As I cycled into work this very chilly morning I was very thankful for my extra gloves, coat, hat and thermals. But I only knew I was going to need them thanks to the mathematics behind the weather app on my phone that accurately predicted this sudden cold snap.
The weather is a result of the motion of the Earth's atmosphere and oceans, the way moisture is moved around in the atmosphere, coupled to changes in the pressure and temperature of the air. The atmosphere and the oceans are fluids — liquids or gases. Luckily for meteorologists, there's a set of equations that describes the behaviour of fluids, called the Navier-Stokes equations.

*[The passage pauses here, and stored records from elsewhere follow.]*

Lemma parse_document_print v : printed v -> parse_document (print 0 v +:+ newline) = Some v.
Proof.
  intros Hp. unfold parse_document. pose proof (weight_le_length v Hp 0).
  rewrite (print_reads_back v); [done| |done|by right; left].
  rewrite str_length_append. lia.
Qed.

(** ** The journal as a document *)

(** A field tagged [omitempty] is left out when it is zero. *)
Definition opt_num (key : string) (mode : Z) : list (string * value) :=
  if (mode =? 0)%Z then [] else [(key, JNum (ItoaN (Z.to_N mode)))].
Definition opt_str (key s : string) : list (string * value) :=
  if String.eqb s "" then [] else [(key, JStr s)].

Definition recordValue (r : transactionRecord) : value :=
  JObj ([("path", JStr (RPath r)); ("originalExists", JBool (OriginalExists r))]
        ++ opt_num "originalMode" (OriginalMode r) ++ opt_str "originalSha256" (OriginalSHA256 r)
        ++ [("candidateExists", JBool (CandidateExists r))]
        ++ opt_num "candidateMode" (CandidateMode r) ++ opt_str "candidateSha256" (CandidateSHA256 r)).

Definition journalValue (j : transactionJournal) : value :=
  JObj [("schemaVersion", JStr (SchemaVersion j)); ("state", JStr (JState j));
        ("files", JArr (map recordValue (Files j)))].

(** Decoding into a Go value keeps the current one on [null]. *)
Definition asString (v : value) (old : string) : option string :=
  match v with JNull => Some old | JStr s => Some s | _ => None end.
Definition asBool (v : value) (old : bool) : option bool :=
  match v with JNull => Some old | JBool b => Some b | _ => None end.
Definition asUint32 (v : value) (old : Z) : option Z :=
  match v with
  | JNull => Some old
  | JNum literal => n ← parse_digits literal 0; if (n <? 2 ^ 32)%Z then Some n else None
  | _ => None
  end.

(** A struct: its fields with the setters, matched by name, then without
    regard to case; an unknown field is an error. *)
Definition setter (A : Type) : Type := value -> A -> option A.

Definition find_field {A} (fields : list (string * setter A)) (key : string) : option (setter A) :=
  match List.find (fun f => String.eqb f.1 key) fields with
  | Some f => Some f.2
  | None => snd <$> List.find (fun f => EqualFold f.1 key) fields
  end.

Fixpoint decode_members {A} (fields : list (string * setter A)) (l : list (string * value)) (a : A) : option A :=
  match l with
  | [] => Some a
  | (key, v) :: rest => set ← find_field fields key; a ← set v a; decode_members fields rest a
  end.

Definition decode_struct {A} (fields : list (string * setter A)) : setter A := fun v a =>
  match v with JNull => Some a | JObj l => decode_members fields l a | _ => None end.

Definition zeroRecord : transactionRecord :=
  {| RPath := ""; OriginalExists := false; OriginalMode := 0; OriginalSHA256 := "";
     CandidateExists := false; CandidateMode := 0; CandidateSHA256 := "" |}.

The general idea behind a weather forecast is relatively straight-forward. You start by taking measurements of factors that describe the current weather, such as temperature, air pressure and density, wind speed and the moisture content of the air. You then feed these starting values to a mathematical model that is built on the Navier-Stokes equations and which allows you to evolve the weather forward in time on a computer.
In practice, though, there are several things that make weather forecasting tricky. Firstly, you can't possibly measure temperature, pressure, moisture, and so on, at every single point on the Earth or region you're interested in. Secondly, you can't measure them with infinite accuracy. And the famous butterfly effect – the idea that the small air disturbance caused by a butterfly's beating wing can develop into a tornado halfway around the world – means that the inevitable inaccuracies can snowball as the computer makes the calculations, potentially producing a forecast that is way off.
A third problem is that the equations involved in a weather model are incredibly difficult to solve. The Navier-Stokes equations are in fact the subject of one of the biggest open problems in mathematics. Nobody knows if physically meaningful solutions even exist for the most general form of these equations. If you can prove or disprove their existence, you're set to win a million dollar prize (find out more in this article).
Weather models divide the Earth and its atmosphere into a grid. Image: NOAA.
Instead of solving the underlying equations exactly, meteorologists use computers to approximate solutions, in an approach called numerical weather prediction (NWP). They divide the Earth and its atmosphere into a grid, much like a TV or computer monitor divides an image up into pixels. And just as every pixel on a monitor is assigned a single colour, so every grid box is assigned just a single value for each of pressure, moisture, temperature, and so on — a value that comes from a manageable number of measurements taken in an individual grid box. To make the calculations more tractable, simplified versions of the equations involved can then run across this grid, generating the forecast for the next time step (say, in an hour) for each grid box. The butterfly effect can then be mitigated using techniques such as ensemble forecasting (see here to find out more).
In current state-of-the-art weather models the grid points are about 1.5km apart in the horizontal direction and 300m in the vertical direction: even fast supercomputers can't handle a higher resolution. Processes and features that occur inside grid boxes, such as clouds, aren't directly predicted (or taken as input) by weather models. Instead, they are estimated using mathematical formulae that roughly describe the physics involved. Such estimations are called parameterisations. (You can read about a potentially new approach the modelling of clouds here.)
The most complex weather models are called Earth system models, which not only tightly link models of the ocean and atmosphere to each other, but also link these to mathematical descriptions of other components such as the sea-ice, the surface of the land, and so on, to capture the interactions across the whole of the Earth's weather system.